Work item:
Return exactly the lines of the records below, starting at the line that contains "Lemma event_of_nonzero d : event_of d <> 0." and ending at the line that contains "destruct (setup rules", with both of those lines kept.

[Start of section]

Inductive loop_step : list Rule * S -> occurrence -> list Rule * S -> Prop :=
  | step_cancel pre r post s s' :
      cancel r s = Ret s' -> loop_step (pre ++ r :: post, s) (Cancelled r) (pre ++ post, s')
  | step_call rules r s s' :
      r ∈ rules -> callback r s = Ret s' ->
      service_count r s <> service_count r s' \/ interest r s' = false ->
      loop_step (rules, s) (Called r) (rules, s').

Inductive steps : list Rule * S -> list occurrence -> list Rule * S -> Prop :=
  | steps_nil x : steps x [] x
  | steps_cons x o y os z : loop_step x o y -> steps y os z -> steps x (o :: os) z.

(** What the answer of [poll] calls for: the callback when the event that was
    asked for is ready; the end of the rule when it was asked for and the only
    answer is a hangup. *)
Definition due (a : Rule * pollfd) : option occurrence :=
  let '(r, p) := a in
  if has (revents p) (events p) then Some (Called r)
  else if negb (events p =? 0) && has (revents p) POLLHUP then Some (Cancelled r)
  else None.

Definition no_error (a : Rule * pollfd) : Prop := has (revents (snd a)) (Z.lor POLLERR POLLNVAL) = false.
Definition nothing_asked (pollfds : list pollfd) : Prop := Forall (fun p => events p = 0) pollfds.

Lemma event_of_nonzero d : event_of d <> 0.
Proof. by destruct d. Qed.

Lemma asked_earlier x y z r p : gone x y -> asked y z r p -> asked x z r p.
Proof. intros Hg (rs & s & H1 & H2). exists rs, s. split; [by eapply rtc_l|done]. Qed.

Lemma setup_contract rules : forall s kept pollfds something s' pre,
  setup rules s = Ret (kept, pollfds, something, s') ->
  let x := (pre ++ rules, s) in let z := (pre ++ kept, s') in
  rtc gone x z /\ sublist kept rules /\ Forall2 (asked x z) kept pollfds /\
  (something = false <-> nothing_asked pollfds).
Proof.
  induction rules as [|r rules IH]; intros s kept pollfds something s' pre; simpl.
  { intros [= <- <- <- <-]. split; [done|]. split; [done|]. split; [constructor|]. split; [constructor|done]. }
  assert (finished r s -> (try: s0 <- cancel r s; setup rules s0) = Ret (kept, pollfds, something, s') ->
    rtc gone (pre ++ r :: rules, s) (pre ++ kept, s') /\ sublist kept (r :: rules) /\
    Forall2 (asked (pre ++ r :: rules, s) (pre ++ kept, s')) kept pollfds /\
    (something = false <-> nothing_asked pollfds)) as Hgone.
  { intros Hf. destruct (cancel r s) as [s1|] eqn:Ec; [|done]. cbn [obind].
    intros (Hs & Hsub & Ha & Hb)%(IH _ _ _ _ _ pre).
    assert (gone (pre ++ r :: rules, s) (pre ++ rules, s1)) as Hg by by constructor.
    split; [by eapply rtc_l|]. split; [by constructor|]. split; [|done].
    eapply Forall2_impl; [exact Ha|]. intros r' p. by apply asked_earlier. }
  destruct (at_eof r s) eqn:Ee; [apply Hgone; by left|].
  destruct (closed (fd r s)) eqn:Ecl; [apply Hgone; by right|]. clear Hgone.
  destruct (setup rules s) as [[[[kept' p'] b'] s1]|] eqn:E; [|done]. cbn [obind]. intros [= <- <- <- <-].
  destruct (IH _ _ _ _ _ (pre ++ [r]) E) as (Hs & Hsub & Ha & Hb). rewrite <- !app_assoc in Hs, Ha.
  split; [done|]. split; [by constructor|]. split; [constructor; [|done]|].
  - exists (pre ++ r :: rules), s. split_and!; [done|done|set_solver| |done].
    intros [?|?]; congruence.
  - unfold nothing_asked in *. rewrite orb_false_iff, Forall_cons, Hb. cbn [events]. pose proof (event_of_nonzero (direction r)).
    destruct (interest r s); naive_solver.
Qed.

[End of section]

Response to the exercise:
Lemma event_of_nonzero d : event_of d <> 0.
Proof. by destruct d. Qed.

Lemma asked_earlier x y z r p : gone x y -> asked y z r p -> asked x z r p.
Proof. intros Hg (rs & s & H1 & H2). exists rs, s. split; [by eapply rtc_l|done]. Qed.

Lemma setup_contract rules : forall s kept pollfds something s' pre,
  setup rules s = Ret (kept, pollfds, something, s') ->
  let x := (pre ++ rules, s) in let z := (pre ++ kept, s') in
  rtc gone x z /\ sublist kept rules /\ Forall2 (asked x z) kept pollfds /\
  (something = false <-> nothing_asked pollfds).
Proof.
  induction rules as [|r rules IH]; intros s kept pollfds something s' pre; simpl.
  { intros [= <- <- <- <-]. split; [done|]. split; [done|]. split; [constructor|]. split; [constructor|done]. }
  assert (finished r s -> (try: s0 <- cancel r s; setup rules s0) = Ret (kept, pollfds, something, s') ->
    rtc gone (pre ++ r :: rules, s) (pre ++ kept, s') /\ sublist kept (r :: rules) /\
    Forall2 (asked (pre ++ r :: rules, s) (pre ++ kept, s')) kept pollfds /\
    (something = false <-> nothing_asked pollfds)) as Hgone.
  { intros Hf. destruct (cancel r s) as [s1|] eqn:Ec; [|done]. cbn [obind].
    intros (Hs & Hsub & Ha & Hb)%(IH _ _ _ _ _ pre).
    assert (gone (pre ++ r :: rules, s) (pre ++ rules, s1)) as Hg by by constructor.
    split; [by eapply rtc_l|]. split; [by constructor|]. split; [|done].
    eapply Forall2_impl; [exact Ha|]. intros r' p. by apply asked_earlier. }
  destruct (at_eof r s) eqn:Ee; [apply Hgone; by left|].
  destruct (closed (fd r s)) eqn:Ecl; [apply Hgone; by right|]. clear Hgone.
  destruct (setup rules s) as [[[[kept' p'] b'] s1]|] eqn:E; [|done]. cbn [obind]. intros [= <- <- <- <-].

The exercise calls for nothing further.